-- Exercise materials follows --

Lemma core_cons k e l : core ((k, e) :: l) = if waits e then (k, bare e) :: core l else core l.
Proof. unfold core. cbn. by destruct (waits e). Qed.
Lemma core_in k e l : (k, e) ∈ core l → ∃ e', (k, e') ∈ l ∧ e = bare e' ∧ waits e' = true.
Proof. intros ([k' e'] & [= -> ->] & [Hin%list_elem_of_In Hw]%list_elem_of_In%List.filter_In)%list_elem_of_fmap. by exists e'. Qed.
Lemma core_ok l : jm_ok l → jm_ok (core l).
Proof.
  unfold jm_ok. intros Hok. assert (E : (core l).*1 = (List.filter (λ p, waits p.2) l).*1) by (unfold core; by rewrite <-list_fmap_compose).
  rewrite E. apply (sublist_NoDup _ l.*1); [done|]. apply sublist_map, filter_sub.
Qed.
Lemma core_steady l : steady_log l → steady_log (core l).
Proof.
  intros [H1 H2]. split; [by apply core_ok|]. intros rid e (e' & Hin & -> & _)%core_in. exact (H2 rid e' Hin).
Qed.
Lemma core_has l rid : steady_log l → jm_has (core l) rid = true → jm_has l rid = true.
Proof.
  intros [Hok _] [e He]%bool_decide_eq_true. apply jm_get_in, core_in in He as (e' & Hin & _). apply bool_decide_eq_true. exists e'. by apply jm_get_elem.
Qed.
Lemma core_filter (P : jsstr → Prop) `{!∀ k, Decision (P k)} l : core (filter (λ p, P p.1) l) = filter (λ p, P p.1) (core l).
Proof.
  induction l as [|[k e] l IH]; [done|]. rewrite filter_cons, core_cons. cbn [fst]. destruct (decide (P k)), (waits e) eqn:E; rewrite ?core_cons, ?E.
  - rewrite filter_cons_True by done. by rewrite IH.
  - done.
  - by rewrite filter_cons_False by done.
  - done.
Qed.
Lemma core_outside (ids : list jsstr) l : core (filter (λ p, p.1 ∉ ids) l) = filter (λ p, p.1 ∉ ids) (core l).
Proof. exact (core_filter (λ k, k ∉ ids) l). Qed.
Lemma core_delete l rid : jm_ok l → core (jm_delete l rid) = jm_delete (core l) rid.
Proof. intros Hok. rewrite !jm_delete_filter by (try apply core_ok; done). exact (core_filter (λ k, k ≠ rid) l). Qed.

-- Exercise materials concluded --
-- Exercise materials follows --

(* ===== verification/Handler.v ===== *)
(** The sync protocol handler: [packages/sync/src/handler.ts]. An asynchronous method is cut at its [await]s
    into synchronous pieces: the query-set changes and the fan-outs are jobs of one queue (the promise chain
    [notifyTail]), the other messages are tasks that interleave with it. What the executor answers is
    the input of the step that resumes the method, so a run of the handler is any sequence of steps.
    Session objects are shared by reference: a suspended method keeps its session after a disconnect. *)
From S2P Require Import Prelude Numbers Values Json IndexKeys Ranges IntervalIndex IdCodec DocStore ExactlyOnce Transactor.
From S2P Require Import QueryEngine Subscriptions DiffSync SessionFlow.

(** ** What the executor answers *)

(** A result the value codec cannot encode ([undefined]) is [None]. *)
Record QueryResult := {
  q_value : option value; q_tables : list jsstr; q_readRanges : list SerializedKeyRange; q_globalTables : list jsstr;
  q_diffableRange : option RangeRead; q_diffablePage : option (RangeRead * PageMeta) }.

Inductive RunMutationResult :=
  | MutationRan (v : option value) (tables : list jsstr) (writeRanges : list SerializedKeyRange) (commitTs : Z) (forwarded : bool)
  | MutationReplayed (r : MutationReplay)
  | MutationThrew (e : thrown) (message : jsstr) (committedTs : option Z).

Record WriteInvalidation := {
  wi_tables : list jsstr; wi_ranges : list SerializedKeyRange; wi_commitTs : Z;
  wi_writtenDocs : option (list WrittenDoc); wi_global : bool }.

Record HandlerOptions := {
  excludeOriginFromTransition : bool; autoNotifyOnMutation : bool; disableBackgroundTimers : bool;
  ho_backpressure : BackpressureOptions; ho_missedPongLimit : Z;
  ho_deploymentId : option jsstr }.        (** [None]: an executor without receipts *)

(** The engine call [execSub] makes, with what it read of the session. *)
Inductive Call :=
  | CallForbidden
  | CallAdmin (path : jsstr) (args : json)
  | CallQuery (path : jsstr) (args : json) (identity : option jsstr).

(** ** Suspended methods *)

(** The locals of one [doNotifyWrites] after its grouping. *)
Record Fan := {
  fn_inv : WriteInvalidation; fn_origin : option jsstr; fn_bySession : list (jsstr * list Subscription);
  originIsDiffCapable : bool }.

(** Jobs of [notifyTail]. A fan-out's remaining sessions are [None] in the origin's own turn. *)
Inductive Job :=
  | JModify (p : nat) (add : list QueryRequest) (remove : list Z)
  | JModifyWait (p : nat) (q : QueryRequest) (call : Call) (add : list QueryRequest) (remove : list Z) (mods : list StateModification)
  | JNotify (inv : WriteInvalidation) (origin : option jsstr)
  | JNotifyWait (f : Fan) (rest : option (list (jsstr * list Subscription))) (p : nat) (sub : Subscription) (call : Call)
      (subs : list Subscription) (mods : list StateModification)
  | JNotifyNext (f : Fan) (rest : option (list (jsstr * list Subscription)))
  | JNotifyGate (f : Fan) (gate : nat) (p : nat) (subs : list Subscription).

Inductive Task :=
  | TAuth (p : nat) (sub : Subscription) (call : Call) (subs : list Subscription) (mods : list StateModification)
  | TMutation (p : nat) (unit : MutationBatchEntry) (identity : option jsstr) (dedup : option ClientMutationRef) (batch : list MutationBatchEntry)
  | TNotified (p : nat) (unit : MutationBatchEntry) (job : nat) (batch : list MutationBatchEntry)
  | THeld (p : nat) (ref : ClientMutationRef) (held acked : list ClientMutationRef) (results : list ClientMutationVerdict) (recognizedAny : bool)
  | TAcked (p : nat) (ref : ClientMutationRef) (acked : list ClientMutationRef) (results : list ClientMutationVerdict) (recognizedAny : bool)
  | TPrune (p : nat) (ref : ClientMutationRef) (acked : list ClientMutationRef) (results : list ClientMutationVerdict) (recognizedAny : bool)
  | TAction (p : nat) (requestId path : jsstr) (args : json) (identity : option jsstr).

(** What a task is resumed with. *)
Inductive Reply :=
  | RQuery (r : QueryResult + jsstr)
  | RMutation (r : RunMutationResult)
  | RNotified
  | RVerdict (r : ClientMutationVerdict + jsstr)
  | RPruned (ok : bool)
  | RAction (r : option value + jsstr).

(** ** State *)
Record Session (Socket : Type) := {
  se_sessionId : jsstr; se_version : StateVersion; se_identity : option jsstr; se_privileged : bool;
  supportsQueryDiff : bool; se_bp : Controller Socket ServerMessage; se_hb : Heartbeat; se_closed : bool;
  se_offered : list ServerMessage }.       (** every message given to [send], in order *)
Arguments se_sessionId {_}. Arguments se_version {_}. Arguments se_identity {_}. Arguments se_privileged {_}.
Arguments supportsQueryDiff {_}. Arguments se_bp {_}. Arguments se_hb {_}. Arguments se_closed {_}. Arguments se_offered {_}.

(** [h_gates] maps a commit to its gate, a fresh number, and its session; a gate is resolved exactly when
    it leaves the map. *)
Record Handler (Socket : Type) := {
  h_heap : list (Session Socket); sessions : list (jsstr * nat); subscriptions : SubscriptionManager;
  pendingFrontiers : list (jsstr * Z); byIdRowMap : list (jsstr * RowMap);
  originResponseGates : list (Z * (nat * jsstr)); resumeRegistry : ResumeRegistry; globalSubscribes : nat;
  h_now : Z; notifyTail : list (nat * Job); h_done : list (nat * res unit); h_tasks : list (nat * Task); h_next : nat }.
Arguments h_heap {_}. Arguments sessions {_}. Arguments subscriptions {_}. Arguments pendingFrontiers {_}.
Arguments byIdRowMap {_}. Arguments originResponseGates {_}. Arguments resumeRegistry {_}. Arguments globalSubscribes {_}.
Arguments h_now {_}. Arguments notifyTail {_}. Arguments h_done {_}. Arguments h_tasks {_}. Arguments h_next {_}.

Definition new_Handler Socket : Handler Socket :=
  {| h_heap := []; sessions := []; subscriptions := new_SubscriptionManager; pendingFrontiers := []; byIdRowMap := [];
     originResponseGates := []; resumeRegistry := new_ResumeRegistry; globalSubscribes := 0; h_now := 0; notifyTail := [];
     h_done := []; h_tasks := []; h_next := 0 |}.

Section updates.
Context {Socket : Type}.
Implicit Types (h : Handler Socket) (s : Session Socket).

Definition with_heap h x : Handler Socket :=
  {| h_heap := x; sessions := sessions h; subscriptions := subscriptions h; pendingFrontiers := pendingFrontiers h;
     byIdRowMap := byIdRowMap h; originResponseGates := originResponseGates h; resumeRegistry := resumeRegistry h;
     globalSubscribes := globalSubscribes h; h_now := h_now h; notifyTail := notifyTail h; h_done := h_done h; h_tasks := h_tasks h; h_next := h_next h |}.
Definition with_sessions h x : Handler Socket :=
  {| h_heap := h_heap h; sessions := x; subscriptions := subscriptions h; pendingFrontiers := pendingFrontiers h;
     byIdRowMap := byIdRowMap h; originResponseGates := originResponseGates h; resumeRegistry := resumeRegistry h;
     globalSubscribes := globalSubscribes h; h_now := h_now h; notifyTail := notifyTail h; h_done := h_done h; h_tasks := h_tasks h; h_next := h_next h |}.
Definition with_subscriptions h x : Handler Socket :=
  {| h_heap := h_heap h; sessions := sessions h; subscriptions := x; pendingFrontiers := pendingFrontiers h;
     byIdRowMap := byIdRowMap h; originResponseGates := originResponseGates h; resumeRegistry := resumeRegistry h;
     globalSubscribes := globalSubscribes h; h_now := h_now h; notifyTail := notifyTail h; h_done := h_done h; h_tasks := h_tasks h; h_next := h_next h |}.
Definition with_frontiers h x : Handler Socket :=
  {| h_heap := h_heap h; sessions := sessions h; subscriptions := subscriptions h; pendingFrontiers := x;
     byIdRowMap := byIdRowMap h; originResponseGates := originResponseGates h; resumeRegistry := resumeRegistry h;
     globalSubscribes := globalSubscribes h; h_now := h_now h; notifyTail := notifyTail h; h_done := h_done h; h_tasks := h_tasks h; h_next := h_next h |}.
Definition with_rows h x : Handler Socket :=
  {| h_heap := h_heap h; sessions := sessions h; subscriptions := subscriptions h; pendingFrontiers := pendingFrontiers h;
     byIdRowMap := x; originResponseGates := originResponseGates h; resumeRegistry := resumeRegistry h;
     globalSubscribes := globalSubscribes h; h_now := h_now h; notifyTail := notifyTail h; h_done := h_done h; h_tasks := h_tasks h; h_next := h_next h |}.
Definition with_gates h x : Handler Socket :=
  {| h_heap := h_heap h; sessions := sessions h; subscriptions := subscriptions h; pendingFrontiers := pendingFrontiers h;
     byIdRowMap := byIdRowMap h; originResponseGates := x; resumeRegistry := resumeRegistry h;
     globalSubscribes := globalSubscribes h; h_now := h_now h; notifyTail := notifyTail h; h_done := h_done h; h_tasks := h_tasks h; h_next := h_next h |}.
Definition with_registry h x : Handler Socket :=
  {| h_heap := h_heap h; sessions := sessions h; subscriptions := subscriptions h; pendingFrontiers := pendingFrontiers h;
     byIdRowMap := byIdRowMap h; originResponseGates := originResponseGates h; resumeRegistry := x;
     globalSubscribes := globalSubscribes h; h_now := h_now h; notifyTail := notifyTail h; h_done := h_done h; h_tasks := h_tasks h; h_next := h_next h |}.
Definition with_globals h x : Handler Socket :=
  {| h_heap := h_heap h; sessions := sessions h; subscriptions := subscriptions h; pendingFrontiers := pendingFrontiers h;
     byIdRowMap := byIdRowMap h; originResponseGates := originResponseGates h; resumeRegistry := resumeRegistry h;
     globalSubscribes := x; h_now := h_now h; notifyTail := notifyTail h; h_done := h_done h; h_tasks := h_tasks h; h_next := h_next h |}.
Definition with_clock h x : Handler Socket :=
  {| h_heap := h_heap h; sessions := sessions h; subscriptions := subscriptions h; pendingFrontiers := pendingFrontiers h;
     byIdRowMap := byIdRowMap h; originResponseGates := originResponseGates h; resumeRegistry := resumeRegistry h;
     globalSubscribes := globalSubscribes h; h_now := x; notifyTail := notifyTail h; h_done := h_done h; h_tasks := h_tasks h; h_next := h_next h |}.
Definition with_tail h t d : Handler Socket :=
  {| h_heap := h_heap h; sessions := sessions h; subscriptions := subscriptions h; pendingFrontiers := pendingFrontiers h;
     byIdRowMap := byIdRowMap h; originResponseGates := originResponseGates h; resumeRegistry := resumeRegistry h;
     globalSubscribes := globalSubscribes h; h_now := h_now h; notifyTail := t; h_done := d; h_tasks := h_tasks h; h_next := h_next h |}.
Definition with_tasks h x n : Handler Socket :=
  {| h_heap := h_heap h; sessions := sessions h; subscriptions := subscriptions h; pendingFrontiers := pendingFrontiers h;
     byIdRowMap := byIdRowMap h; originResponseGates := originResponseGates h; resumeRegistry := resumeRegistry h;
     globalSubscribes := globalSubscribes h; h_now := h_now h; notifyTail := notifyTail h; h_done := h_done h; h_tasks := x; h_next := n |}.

-- Exercise materials concluded --

Requirement: An exact copy of the lines above, from the one containing "TAuth (p : nat)" through the one containing "h_now : Z; notifyTail", is the whole of the answer.

Response below:
  | TAuth (p : nat) (sub : Subscription) (call : Call) (subs : list Subscription) (mods : list StateModification)
  | TMutation (p : nat) (unit : MutationBatchEntry) (identity : option jsstr) (dedup : option ClientMutationRef) (batch : list MutationBatchEntry)
  | TNotified (p : nat) (unit : MutationBatchEntry) (job : nat) (batch : list MutationBatchEntry)
  | THeld (p : nat) (ref : ClientMutationRef) (held acked : list ClientMutationRef) (results : list ClientMutationVerdict) (recognizedAny : bool)
  | TAcked (p : nat) (ref : ClientMutationRef) (acked : list ClientMutationRef) (results : list ClientMutationVerdict) (recognizedAny : bool)
  | TPrune (p : nat) (ref : ClientMutationRef) (acked : list ClientMutationRef) (results : list ClientMutationVerdict) (recognizedAny : bool)
  | TAction (p : nat) (requestId path : jsstr) (args : json) (identity : option jsstr).

(** What a task is resumed with. *)
Inductive Reply :=
  | RQuery (r : QueryResult + jsstr)
  | RMutation (r : RunMutationResult)
  | RNotified
  | RVerdict (r : ClientMutationVerdict + jsstr)
  | RPruned (ok : bool)
  | RAction (r : option value + jsstr).

(** ** State *)
Record Session (Socket : Type) := {
  se_sessionId : jsstr; se_version : StateVersion; se_identity : option jsstr; se_privileged : bool;
  supportsQueryDiff : bool; se_bp : Controller Socket ServerMessage; se_hb : Heartbeat; se_closed : bool;
  se_offered : list ServerMessage }.       (** every message given to [send], in order *)
Arguments se_sessionId {_}. Arguments se_version {_}. Arguments se_identity {_}. Arguments se_privileged {_}.
Arguments supportsQueryDiff {_}. Arguments se_bp {_}. Arguments se_hb {_}. Arguments se_closed {_}. Arguments se_offered {_}.

(** [h_gates] maps a commit to its gate, a fresh number, and its session; a gate is resolved exactly when
    it leaves the map. *)
Record Handler (Socket : Type) := {
  h_heap : list (Session Socket); sessions : list (jsstr * nat); subscriptions : SubscriptionManager;
  pendingFrontiers : list (jsstr * Z); byIdRowMap : list (jsstr * RowMap);
  originResponseGates : list (Z * (nat * jsstr)); resumeRegistry : ResumeRegistry; globalSubscribes : nat;
  h_now : Z; notifyTail : list (nat * Job); h_done : list (nat * res unit); h_tasks : list (nat * Task); h_next : nat }.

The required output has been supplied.